Entries taken from a collection
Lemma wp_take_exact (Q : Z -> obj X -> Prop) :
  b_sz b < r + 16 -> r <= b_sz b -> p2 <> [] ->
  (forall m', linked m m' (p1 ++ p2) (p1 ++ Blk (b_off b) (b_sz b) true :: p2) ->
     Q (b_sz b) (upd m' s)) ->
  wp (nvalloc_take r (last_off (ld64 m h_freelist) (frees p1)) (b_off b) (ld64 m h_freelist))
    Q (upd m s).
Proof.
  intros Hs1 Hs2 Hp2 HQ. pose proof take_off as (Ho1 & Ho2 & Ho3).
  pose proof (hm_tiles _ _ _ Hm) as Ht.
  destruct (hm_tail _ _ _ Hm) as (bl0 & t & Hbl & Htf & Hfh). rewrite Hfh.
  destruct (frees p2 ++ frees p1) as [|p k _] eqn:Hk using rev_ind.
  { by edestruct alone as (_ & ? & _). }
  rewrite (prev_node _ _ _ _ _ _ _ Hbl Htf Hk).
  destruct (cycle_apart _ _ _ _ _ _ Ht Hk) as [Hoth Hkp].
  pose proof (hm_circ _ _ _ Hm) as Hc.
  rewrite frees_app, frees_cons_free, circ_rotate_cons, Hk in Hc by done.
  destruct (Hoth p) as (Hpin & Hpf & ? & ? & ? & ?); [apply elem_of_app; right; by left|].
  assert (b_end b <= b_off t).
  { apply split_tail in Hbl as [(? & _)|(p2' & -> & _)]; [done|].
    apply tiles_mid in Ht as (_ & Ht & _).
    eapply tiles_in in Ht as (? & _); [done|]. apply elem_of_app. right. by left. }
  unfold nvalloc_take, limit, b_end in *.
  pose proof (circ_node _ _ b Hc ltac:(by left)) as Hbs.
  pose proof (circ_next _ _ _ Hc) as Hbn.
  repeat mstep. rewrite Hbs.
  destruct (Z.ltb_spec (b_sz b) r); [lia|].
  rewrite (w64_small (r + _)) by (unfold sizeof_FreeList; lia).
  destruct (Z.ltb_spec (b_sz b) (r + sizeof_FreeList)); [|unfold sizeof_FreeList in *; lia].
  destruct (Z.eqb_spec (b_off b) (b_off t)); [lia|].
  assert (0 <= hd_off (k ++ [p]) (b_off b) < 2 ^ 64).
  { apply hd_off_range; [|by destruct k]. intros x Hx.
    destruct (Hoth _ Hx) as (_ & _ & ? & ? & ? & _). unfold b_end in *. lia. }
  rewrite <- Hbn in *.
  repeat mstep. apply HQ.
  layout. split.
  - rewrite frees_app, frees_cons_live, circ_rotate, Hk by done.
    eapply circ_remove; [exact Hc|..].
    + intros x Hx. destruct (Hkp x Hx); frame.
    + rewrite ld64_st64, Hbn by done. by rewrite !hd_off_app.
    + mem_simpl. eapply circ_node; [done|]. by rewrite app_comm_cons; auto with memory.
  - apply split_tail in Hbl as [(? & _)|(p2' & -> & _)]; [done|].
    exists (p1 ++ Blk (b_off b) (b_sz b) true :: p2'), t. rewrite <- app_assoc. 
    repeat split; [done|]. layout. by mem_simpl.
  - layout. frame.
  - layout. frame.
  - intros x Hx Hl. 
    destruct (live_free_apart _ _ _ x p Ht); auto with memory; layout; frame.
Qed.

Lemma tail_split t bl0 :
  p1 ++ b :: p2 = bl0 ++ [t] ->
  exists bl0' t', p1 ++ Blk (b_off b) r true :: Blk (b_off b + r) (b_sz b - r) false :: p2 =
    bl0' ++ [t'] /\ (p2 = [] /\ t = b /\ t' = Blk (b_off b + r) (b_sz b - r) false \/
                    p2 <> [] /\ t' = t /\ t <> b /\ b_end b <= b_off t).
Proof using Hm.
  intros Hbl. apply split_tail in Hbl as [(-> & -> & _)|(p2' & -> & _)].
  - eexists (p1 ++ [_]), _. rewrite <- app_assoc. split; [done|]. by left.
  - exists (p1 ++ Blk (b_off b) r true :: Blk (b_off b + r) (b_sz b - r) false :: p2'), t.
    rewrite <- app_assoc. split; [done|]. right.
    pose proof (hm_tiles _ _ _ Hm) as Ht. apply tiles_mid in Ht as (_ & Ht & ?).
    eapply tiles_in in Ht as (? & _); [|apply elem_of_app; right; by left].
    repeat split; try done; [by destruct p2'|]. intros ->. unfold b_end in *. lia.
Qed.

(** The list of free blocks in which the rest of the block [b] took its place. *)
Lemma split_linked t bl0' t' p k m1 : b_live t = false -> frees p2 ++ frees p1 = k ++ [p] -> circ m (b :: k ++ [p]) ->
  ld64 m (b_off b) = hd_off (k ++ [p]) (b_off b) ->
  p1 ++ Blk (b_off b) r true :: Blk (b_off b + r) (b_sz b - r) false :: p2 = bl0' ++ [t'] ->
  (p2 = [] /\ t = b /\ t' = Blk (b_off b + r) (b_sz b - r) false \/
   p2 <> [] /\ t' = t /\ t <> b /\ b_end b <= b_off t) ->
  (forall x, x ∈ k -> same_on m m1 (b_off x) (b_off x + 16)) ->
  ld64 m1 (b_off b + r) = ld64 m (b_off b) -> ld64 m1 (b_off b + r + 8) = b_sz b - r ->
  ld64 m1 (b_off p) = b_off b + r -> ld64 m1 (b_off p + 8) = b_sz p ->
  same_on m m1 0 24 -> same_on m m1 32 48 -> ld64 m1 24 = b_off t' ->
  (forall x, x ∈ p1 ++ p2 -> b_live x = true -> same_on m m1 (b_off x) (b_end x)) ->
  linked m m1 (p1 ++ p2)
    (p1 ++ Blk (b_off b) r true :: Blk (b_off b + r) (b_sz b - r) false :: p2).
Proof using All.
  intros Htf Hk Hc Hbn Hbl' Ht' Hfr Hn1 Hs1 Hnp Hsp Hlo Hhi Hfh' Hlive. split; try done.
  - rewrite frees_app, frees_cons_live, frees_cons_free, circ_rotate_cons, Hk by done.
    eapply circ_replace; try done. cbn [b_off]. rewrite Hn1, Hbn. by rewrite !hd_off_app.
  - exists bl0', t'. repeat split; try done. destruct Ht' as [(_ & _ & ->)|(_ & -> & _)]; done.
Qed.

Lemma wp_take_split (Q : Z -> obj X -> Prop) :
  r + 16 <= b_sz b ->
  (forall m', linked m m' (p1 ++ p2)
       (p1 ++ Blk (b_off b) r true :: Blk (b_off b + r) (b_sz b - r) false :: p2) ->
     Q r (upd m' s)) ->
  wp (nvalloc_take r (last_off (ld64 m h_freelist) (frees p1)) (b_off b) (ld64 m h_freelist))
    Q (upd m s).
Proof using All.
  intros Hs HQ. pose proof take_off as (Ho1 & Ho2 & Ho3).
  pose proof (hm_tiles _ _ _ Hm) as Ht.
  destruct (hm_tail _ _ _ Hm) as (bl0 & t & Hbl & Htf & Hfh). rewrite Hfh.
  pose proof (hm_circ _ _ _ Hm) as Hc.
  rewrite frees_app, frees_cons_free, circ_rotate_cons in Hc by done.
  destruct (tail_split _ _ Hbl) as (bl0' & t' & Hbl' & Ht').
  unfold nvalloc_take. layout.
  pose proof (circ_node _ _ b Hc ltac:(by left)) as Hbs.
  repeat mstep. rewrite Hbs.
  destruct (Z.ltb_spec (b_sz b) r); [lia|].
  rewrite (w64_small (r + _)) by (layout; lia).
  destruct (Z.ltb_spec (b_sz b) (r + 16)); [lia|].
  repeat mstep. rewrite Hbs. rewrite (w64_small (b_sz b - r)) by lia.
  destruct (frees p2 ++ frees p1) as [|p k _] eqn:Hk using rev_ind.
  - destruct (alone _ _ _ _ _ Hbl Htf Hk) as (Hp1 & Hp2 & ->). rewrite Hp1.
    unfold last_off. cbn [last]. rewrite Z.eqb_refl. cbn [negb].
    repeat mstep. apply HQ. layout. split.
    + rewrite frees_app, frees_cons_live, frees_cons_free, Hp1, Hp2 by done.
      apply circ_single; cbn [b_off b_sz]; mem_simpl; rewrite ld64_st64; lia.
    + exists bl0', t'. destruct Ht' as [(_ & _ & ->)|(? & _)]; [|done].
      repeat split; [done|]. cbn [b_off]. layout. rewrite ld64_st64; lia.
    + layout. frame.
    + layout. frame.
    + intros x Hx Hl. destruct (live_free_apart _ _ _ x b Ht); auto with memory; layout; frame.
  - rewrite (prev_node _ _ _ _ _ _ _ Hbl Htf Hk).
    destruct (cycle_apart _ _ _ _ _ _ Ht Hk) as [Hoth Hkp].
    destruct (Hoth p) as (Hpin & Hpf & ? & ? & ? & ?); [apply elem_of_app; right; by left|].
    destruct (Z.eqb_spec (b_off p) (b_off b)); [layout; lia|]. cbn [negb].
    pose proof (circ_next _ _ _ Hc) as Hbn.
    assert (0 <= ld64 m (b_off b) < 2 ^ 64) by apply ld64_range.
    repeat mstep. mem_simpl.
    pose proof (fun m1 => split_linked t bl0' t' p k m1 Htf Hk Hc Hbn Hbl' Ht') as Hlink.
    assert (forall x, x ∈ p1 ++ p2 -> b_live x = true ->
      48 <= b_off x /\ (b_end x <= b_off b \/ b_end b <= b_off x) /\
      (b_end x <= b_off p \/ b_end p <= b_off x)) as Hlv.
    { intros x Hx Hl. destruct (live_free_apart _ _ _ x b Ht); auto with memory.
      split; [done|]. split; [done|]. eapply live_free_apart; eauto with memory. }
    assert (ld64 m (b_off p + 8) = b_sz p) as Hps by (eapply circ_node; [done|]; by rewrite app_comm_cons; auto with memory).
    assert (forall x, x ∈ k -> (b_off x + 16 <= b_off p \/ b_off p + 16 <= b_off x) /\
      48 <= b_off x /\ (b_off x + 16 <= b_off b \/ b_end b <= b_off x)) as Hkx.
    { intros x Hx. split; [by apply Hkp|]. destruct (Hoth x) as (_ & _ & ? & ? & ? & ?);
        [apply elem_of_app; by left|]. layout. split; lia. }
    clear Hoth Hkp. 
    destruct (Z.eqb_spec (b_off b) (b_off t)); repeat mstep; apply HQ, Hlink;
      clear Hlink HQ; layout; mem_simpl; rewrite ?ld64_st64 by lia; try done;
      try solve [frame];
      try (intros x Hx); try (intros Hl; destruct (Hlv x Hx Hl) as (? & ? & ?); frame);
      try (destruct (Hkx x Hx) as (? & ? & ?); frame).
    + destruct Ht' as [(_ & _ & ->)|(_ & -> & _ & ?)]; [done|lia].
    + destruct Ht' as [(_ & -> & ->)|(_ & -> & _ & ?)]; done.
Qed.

--

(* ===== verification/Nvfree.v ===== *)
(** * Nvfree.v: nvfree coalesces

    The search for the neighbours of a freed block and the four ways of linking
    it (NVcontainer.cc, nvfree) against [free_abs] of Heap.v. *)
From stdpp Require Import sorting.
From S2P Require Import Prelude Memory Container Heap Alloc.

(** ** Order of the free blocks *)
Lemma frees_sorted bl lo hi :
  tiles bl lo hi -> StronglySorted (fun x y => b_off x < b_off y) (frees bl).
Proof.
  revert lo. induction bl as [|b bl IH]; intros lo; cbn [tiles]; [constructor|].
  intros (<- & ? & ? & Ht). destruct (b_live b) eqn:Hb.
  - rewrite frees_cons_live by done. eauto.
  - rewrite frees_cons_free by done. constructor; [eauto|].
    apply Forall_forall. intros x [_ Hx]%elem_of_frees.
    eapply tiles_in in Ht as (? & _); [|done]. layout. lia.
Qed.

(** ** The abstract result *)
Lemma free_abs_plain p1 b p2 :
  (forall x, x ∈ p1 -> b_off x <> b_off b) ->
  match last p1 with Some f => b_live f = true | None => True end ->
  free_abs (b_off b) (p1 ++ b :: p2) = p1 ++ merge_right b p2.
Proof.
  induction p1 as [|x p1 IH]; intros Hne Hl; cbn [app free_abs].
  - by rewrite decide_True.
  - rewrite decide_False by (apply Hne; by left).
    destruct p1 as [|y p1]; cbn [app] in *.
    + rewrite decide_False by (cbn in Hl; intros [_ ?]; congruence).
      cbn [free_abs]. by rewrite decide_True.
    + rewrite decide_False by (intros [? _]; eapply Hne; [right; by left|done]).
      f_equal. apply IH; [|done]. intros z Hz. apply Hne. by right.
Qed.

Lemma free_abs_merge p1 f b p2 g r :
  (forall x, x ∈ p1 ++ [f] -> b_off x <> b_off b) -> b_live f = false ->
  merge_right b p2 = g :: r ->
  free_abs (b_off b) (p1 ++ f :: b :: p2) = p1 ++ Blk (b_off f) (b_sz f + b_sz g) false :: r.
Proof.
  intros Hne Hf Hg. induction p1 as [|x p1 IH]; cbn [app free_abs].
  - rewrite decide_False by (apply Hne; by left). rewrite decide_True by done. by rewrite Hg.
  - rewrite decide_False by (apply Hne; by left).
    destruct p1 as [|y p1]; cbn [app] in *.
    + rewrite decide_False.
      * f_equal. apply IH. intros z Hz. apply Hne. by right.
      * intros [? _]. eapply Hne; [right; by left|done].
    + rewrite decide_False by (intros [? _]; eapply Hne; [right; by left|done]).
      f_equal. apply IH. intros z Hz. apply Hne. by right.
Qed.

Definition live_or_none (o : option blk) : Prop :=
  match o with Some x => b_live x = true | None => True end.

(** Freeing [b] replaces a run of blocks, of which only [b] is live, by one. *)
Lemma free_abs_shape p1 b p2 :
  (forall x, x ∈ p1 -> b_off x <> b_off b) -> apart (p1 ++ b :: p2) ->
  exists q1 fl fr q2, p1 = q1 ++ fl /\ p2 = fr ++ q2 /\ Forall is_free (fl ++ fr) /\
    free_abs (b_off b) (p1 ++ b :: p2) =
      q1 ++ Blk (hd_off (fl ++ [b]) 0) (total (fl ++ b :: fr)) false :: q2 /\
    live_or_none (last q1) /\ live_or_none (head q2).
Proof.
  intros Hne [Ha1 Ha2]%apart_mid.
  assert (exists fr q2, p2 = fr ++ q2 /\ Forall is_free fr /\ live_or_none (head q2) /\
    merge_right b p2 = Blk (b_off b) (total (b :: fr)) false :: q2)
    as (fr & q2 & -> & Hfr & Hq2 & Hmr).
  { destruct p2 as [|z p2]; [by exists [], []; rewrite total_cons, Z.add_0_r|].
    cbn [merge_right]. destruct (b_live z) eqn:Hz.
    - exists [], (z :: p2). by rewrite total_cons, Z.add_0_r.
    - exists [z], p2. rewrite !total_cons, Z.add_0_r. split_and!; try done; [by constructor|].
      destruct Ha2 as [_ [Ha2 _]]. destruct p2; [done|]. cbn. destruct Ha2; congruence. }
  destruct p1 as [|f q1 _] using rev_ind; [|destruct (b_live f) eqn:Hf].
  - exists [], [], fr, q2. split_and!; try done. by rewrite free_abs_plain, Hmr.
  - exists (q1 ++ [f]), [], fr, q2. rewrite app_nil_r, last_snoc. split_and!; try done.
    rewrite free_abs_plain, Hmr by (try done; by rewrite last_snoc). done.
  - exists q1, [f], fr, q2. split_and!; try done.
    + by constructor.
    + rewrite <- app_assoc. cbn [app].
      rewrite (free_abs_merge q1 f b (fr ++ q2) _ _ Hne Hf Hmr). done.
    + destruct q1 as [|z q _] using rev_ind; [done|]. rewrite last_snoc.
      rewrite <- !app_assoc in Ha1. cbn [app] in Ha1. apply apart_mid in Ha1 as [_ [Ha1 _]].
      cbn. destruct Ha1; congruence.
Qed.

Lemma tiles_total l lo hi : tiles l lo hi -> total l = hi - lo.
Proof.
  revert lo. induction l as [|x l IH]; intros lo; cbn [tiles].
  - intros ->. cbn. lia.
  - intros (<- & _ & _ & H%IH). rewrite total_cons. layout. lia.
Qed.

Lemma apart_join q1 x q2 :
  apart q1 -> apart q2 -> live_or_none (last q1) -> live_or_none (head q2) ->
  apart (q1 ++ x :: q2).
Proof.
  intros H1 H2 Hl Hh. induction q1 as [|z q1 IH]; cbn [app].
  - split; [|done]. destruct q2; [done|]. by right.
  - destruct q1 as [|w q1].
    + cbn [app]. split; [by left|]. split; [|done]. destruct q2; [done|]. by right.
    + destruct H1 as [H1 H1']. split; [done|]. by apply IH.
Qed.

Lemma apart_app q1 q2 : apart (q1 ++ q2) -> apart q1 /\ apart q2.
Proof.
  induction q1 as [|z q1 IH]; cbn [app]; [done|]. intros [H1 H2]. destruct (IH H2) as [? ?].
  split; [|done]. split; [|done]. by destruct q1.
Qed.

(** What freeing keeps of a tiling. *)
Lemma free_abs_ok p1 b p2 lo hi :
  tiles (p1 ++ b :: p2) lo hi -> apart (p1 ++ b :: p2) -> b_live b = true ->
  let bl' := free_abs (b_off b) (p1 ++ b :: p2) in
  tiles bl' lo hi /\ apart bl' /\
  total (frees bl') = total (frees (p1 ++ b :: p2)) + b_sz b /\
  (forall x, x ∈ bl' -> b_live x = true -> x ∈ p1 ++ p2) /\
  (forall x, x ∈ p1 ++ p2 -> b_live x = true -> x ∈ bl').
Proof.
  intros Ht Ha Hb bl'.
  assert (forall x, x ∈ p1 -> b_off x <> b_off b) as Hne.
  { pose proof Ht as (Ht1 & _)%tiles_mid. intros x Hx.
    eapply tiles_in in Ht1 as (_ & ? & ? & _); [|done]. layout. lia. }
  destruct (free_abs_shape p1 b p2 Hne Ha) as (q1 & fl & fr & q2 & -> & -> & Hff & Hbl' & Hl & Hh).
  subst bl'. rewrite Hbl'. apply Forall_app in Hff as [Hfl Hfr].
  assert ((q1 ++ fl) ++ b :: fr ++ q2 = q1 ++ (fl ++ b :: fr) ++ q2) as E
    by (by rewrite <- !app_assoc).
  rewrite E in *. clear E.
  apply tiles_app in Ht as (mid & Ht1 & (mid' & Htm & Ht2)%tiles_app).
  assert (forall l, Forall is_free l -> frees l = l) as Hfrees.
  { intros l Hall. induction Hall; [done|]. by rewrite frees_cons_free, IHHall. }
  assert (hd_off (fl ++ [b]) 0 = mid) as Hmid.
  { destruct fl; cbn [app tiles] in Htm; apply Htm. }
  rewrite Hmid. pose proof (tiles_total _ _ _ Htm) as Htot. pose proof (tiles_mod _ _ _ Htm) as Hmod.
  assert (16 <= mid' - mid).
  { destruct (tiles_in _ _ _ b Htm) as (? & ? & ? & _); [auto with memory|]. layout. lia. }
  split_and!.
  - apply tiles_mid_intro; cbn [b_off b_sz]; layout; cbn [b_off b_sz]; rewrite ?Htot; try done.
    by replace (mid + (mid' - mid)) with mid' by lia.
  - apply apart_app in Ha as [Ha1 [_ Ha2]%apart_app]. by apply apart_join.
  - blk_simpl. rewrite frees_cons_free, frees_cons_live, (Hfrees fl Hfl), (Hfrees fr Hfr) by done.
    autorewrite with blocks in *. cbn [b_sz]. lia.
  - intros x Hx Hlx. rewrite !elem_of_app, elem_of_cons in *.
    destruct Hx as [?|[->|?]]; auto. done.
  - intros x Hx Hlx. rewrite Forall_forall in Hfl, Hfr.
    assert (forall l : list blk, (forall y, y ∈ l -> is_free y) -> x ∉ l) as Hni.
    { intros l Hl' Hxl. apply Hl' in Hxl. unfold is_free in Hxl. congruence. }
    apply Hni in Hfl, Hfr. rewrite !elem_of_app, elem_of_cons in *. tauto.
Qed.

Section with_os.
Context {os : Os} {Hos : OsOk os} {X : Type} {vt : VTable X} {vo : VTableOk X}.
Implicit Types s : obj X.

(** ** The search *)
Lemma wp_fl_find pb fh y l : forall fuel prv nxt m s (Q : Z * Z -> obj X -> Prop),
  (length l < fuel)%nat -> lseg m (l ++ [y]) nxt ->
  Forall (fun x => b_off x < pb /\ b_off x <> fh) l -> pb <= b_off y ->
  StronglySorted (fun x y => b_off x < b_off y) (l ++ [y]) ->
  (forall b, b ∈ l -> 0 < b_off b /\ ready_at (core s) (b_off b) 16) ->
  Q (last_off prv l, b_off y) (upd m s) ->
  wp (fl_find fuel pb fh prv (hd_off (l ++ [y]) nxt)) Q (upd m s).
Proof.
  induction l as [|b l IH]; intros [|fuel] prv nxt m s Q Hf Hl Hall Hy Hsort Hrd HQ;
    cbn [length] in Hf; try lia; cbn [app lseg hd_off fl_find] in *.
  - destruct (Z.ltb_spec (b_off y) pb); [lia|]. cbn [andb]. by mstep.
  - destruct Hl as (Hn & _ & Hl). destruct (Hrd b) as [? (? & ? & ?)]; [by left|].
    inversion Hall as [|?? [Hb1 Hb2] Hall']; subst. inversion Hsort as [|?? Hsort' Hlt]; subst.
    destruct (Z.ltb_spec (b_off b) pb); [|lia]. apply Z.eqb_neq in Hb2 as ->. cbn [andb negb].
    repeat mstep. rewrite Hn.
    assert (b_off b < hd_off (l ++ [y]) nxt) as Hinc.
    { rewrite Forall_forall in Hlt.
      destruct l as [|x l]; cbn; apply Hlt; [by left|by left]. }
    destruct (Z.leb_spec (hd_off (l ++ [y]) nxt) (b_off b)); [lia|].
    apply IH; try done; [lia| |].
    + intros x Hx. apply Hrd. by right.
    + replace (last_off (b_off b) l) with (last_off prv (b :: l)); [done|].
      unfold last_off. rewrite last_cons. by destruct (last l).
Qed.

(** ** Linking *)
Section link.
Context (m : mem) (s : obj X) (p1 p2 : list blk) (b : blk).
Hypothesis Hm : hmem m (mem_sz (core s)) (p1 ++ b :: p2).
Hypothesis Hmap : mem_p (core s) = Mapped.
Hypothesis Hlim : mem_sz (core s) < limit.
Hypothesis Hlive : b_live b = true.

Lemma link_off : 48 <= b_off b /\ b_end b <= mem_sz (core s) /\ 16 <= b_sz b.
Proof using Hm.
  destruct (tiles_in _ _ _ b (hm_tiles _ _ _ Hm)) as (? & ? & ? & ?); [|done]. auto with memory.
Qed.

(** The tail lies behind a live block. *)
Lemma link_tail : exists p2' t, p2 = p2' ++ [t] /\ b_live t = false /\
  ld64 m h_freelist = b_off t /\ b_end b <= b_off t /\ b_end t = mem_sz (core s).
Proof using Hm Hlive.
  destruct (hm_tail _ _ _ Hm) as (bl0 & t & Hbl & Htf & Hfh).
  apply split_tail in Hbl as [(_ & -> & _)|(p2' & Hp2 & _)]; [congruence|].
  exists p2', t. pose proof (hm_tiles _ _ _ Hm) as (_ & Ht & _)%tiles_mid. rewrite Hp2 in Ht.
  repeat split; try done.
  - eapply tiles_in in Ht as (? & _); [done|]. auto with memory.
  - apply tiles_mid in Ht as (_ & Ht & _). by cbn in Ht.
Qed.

...

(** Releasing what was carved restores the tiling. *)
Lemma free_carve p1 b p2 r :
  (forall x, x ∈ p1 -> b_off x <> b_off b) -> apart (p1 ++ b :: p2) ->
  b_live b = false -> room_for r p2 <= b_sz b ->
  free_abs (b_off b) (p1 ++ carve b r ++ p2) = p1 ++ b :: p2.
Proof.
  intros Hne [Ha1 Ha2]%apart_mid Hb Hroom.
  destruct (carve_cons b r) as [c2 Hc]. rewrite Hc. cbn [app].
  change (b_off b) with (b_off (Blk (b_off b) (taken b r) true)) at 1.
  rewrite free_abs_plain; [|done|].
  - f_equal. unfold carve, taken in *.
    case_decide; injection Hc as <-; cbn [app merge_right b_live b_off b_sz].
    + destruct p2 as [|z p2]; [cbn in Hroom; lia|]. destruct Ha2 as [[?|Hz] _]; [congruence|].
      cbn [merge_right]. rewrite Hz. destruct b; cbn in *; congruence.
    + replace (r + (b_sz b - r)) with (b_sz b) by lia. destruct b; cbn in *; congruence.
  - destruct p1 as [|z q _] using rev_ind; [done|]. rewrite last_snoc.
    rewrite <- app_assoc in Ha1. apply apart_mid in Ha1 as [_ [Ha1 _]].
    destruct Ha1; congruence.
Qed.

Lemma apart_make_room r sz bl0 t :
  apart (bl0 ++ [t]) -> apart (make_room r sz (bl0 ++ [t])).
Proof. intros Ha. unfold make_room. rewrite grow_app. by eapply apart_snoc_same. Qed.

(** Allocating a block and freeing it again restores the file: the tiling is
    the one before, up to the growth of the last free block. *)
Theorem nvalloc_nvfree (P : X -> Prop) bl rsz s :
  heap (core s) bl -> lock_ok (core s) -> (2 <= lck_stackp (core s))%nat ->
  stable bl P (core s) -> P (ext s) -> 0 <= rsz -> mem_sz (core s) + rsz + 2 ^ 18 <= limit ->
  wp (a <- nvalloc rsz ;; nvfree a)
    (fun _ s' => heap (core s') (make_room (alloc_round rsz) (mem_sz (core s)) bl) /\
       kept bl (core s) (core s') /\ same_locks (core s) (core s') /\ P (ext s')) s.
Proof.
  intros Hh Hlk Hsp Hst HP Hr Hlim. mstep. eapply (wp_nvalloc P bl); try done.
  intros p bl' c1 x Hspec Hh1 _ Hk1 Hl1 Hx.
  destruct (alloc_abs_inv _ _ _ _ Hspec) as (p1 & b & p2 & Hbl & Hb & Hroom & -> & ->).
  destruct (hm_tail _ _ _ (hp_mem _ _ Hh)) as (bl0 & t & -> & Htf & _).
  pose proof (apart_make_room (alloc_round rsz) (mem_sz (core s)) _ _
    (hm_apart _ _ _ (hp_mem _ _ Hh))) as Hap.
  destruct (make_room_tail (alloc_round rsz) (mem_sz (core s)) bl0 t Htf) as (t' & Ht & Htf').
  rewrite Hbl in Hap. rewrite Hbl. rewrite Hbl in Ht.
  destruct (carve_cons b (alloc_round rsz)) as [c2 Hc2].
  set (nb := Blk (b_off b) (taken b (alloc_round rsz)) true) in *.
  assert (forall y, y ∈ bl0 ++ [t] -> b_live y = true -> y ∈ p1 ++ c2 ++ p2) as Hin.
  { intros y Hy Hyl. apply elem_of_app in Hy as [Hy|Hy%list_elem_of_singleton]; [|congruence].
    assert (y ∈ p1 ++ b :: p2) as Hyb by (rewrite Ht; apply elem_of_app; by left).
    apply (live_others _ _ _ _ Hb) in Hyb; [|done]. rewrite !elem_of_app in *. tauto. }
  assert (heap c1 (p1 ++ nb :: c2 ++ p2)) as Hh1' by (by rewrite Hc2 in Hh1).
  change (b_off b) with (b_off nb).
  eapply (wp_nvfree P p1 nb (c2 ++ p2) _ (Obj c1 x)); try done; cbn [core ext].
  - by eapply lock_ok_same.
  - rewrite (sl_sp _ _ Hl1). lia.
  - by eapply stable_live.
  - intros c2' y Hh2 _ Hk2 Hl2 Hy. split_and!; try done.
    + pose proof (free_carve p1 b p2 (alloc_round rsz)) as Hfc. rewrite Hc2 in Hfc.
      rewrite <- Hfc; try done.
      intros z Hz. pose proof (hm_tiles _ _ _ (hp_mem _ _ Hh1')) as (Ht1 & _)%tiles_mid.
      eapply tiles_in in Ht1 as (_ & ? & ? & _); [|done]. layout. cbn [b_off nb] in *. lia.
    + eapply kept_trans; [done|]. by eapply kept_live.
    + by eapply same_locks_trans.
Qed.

Exercise objective → As listed above, the lines from the line with "destruct (hm_tail _ _ _ (hp_mem" to the line with "rewrite Hbl in Hap." are to be echoed exactly, with both ends included and nothing added.

Result of the exercise →
  destruct (hm_tail _ _ _ (hp_mem _ _ Hh)) as (bl0 & t & -> & Htf & _).
  pose proof (apart_make_room (alloc_round rsz) (mem_sz (core s)) _ _
    (hm_apart _ _ _ (hp_mem _ _ Hh))) as Hap.
  destruct (make_room_tail (alloc_round rsz) (mem_sz (core s)) bl0 t Htf) as (t' & Ht & Htf').
  rewrite Hbl in Hap. rewrite Hbl. rewrite Hbl in Ht.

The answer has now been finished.